(** ** What the backend client libraries hand back

    The client libraries are external: a call into one is the function the
    caller supplies for that call, from the request to a response or a
    raised exception. *)

(** A lazily produced sequence (a stream of chunks, a generator): the items
    it yields, then either exhaustion or a raised exception. *)
Record lazy_seq (A : Type) := LazySeq { items : list A; raised : option exn }.
Arguments LazySeq {A} items raised.
Arguments items {A} l.
Arguments raised {A} l.

Module OpenAI.

Record CompletionUsage := { prompt_tokens : Z; completion_tokens : Z }.

(** [content] is the attribute [.content]; [dict] is what the method
    [.dict()] returns. *)
Record ChatCompletionMessage := { content : value; dict : value }.

Record Choice := { message : ChatCompletionMessage }.

Record ChatCompletion := { choices : list Choice; usage : option CompletionUsage }.

Record ChoiceDelta := { delta_content : value }.
Record ChunkChoice := { delta : ChoiceDelta }.
Record ChatCompletionChunk := { chunk_choices : list ChunkChoice }.

(** [client.chat.completions.create(model=, messages=, **kwargs)], the same
    with [stream=True], and [client.beta.chat.completions.parse(model=,
    messages=, response_format=)]. *)
Record Client := {
  chat_completions_create : string -> list value -> result ChatCompletion;
  chat_completions_create_stream :
    string -> list value -> result (lazy_seq ChatCompletionChunk);
  beta_chat_completions_parse :
    string -> list value -> string -> result ChatCompletion
}.

(** [response.usage.<field>]: [usage] is optional in the library. *)
Definition usage_field (f : CompletionUsage -> Z) (r : ChatCompletion) : result Z :=
  match usage r with
  | Some u => Ok (f u)
  | None => Raise (AttributeError "usage")
  end.

End OpenAI.

Module Ollama.

(** [client.chat(model=, messages=, **kwargs)] and the same with
    [stream=True]; responses and chunks are subscripted like dicts. *)
Record Client := {
  chat : string -> list value -> result value;
  chat_stream : string -> list value -> result (lazy_seq value)
}.

End Ollama.

(** ** The wrapper object, the files, and the monad of method bodies *)

Record Stats := { requests : Z; input_tokens : Z; completion_tokens : Z }.

Record wrapper := { model_name : string; log_file : option string; stats : Stats }.

Inductive node :=
| File (text : string)
| Dir.

Record world := { self : wrapper; files : gmap string node }.

Definition M (A : Type) : Type := world -> result A * world.

#[global] Instance M_ret : MRet M := fun A a w => (Ok a, w).
#[global] Instance M_bind : MBind M := fun A B k m w =>
  match m w with
  | (Ok a, w') => k a w'
  | (Raise e, w') => (Raise e, w')
  end.

Definition raise {A} (e : exn) : M A := fun w => (Raise e, w).

Definition lift {A} (r : result A) : M A := fun w => (r, w).

Definition get_self : M wrapper := fun w => (Ok (self w), w).

Definition set_stats (s : Stats) : M unit := fun w =>
  (Ok tt,
   {| self := {| model_name := model_name (self w);
                 log_file := log_file (self w);
                 stats := s |};
      files := files w |}).

(** [self.stats["requests"] += 1] *)
Definition incr_requests : M unit :=
  me ← get_self;
  let s := stats me in
  set_stats {| requests := requests s + 1;
               input_tokens := input_tokens s;
               completion_tokens := completion_tokens s |}.

(** [self.stats["input_tokens"] += rhs]: the right-hand side is evaluated
    after the counter is read and before it is stored. *)
Definition add_input_tokens (rhs : Z -> result Z) : M unit :=
  me ← get_self;
  let s := stats me in
  n ← lift (rhs (input_tokens s));
  set_stats {| requests := requests s;
               input_tokens := n;
               completion_tokens := completion_tokens s |}.

(** [self.stats["completion_tokens"] += rhs] *)
Definition add_completion_tokens (rhs : Z -> result Z) : M unit :=
  me ← get_self;
  let s := stats me in
  n ← lift (rhs (completion_tokens s));
  set_stats {| requests := requests s;
               input_tokens := input_tokens s;
               completion_tokens := n |}.

(** [with open(path, "a") as f: f.write(text)]: the file is created when it
    does not exist; a directory cannot be opened. Paths are flat names. *)
Definition append_file (path text : string) : M unit := fun w =>
  match files w !! path with
  | Some Dir => (Raise (IsADirectoryError path), w)
  | Some (File old) =>
      (Ok tt, {| self := self w; files := <[path := File (old +:+ text)]> (files w) |})
  | None =>
      (Ok tt, {| self := self w; files := <[path := File text]> (files w) |})
  end.

(** [json.dumps(msg_copy) + ",\n"] *)
Definition log_line (msg_copy : list value) : string :=
  Json.dumps (VList msg_copy) +:+ String "," (String newline EmptyString).

(** [with open(self.log_file, "a") as f: f.write(json.dumps(msg_copy) + ",\n")] *)
Definition write_log (path : string) (msg_copy : list value) : M unit :=
  append_file path (log_line msg_copy).

(** The text of a file; empty when there is no such file. *)
Definition file_text (fs : gmap string node) (path : string) : string :=
  match fs !! path with
  | Some (File text) => text
  | _ => EmptyString
  end.

(** One method call on a wrapper, as a caller issues it, with the client
    behaviour the call meets. *)
Inductive call (Client : Type) :=
| Complete (client : Client) (messages : list value)
| StreamComplete (client : Client) (messages : list value)
| StructuredComplete (client : Client) (messages : list value) (structure_class : string).
Arguments Complete {Client} client messages.
Arguments StreamComplete {Client} client messages.
Arguments StructuredComplete {Client} client messages structure_class.

(** The calls that are one exchange with the backend each; a streaming call
    is not. *)
Definition is_exchange {Client} (c : call Client) : bool :=
  match c with
  | StreamComplete _ _ => false
  | _ => true
  end.

(** ** [stream_wrapper] *)

(** [for response in stream: yield response.choices[0].delta.content] *)
Fixpoint stream_wrapper_items (chunks : list OpenAI.ChatCompletionChunk)
    (end_of_stream : option exn) : lazy_seq value :=
  match chunks with
  | [] => LazySeq [] end_of_stream
  | response :: rest =>
      match Py.seq_index (OpenAI.chunk_choices response) 0 with
      | Ok c =>
          let tail := stream_wrapper_items rest end_of_stream in
          LazySeq (OpenAI.delta_content (OpenAI.delta c) :: items tail) (raised tail)
      | Raise e => LazySeq [] (Some e)
      end
  end.

Definition stream_wrapper (stream : lazy_seq OpenAI.ChatCompletionChunk) : lazy_seq value :=
  stream_wrapper_items (items stream) (raised stream).

(** ** class [ModelWrapper] *)

Module ModelWrapper.

(** [__init__]; the client is not stored, every call is given the one it
    talks to. *)
Definition init (model_name : string) (log_file : option string) : wrapper :=
  {| model_name := model_name;
     log_file := log_file;
     stats := {| requests := 0; input_tokens := 0; completion_tokens := 0 |} |}.

(** [response.choices[0]] *)
Definition first_choice (response : OpenAI.ChatCompletion) : result OpenAI.Choice :=
  Py.seq_index (OpenAI.choices response) 0.

(** The block [if self.log_file is not None: ...] that [complete] and
    [structured_complete] both carry. *)
Definition log_exchange (messages : list value) (response : OpenAI.ChatCompletion)
  : M unit :=
  me ← get_self;
  match log_file me with
  | Some path =>
      c ← lift (first_choice response);
      let msg_copy := messages ++ [OpenAI.dict (OpenAI.message c)] in
      write_log path msg_copy
  | None => mret tt
  end.

(** The three [self.stats[...] += ...] lines of both methods. *)
Definition account (response : OpenAI.ChatCompletion) : M unit :=
  incr_requests;;
  add_input_tokens
    (fun n => d ← OpenAI.usage_field OpenAI.prompt_tokens response; Ok (n + d));;
  add_completion_tokens
    (fun n => d ← OpenAI.usage_field OpenAI.completion_tokens response; Ok (n + d)).

Definition complete (client : OpenAI.Client) (messages : list value) : M value :=
  me ← get_self;
  response ← lift (OpenAI.chat_completions_create client (model_name me) messages);
  account response;;
  log_exchange messages response;;
  c ← lift (first_choice response);
  mret (OpenAI.content (OpenAI.message c)).

Definition stream_complete (client : OpenAI.Client) (messages : list value)
  : M (lazy_seq value) :=
  me ← get_self;
  response ←
    lift (OpenAI.chat_completions_create_stream client (model_name me) messages);
  mret (stream_wrapper response).

Definition structured_complete (client : OpenAI.Client) (messages : list value)
    (structure_class : string) : M OpenAI.ChatCompletionMessage :=
  me ← get_self;
  response ←
    lift (OpenAI.beta_chat_completions_parse client (model_name me) messages
            structure_class);
  account response;;
  log_exchange messages response;;
  c ← lift (first_choice response);
  mret (OpenAI.message c).

(** The cost table of [compute_cost], consulted when no price is given. *)
Definition lookup_prices (name : string) : result (option float * option float) :=
  if Py.str_in "gpt-4o" name then
    if Py.str_in "mini" name then
      Ok (Some (0.000165 / 1000)%float, Some (0.00066 / 1000)%float)
    else if Py.str_in "2024-08-06" name then
      Ok (Some (0.0025 / 1000)%float, Some (0.010 / 1000)%float)
    else
      Ok (Some (0.005 / 1000)%float, Some (0.015 / 1000)%float)
  else if Py.str_in "gpt-35" name then
    Ok (Some (0.0005 / 1000)%float, Some (0.0015 / 1000)%float)
  else
    Raise (ValueError ("Unknown model name: " +:+ name
                       +:+ ". Please provide input_token_cost and output_token_cost.")).

(** [None] is an argument left out or passed as [None]. *)
Definition compute_cost (me : wrapper) (input_token_cost output_token_cost : option float)
  : result float :=
  prices ←
    match input_token_cost with
    | None =>
        match output_token_cost with
        | Some _ => Raise AssertionError
        | None => lookup_prices (model_name me)
        end
    | Some _ => Ok (input_token_cost, output_token_cost)
    end;
  a ← Py.int_mul (input_tokens (stats me)) (fst prices);
  b ← Py.int_mul (completion_tokens (stats me)) (snd prices);
  Ok (a + b)%float.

• • • • •

→ **Exercise objective**: Scan the material for "ChunkChoice" and copy the lines that hold it.

→ **The completed task**:
Record ChunkChoice := { delta : ChoiceDelta }.
Record ChatCompletionChunk := { chunk_choices : list ChunkChoice }.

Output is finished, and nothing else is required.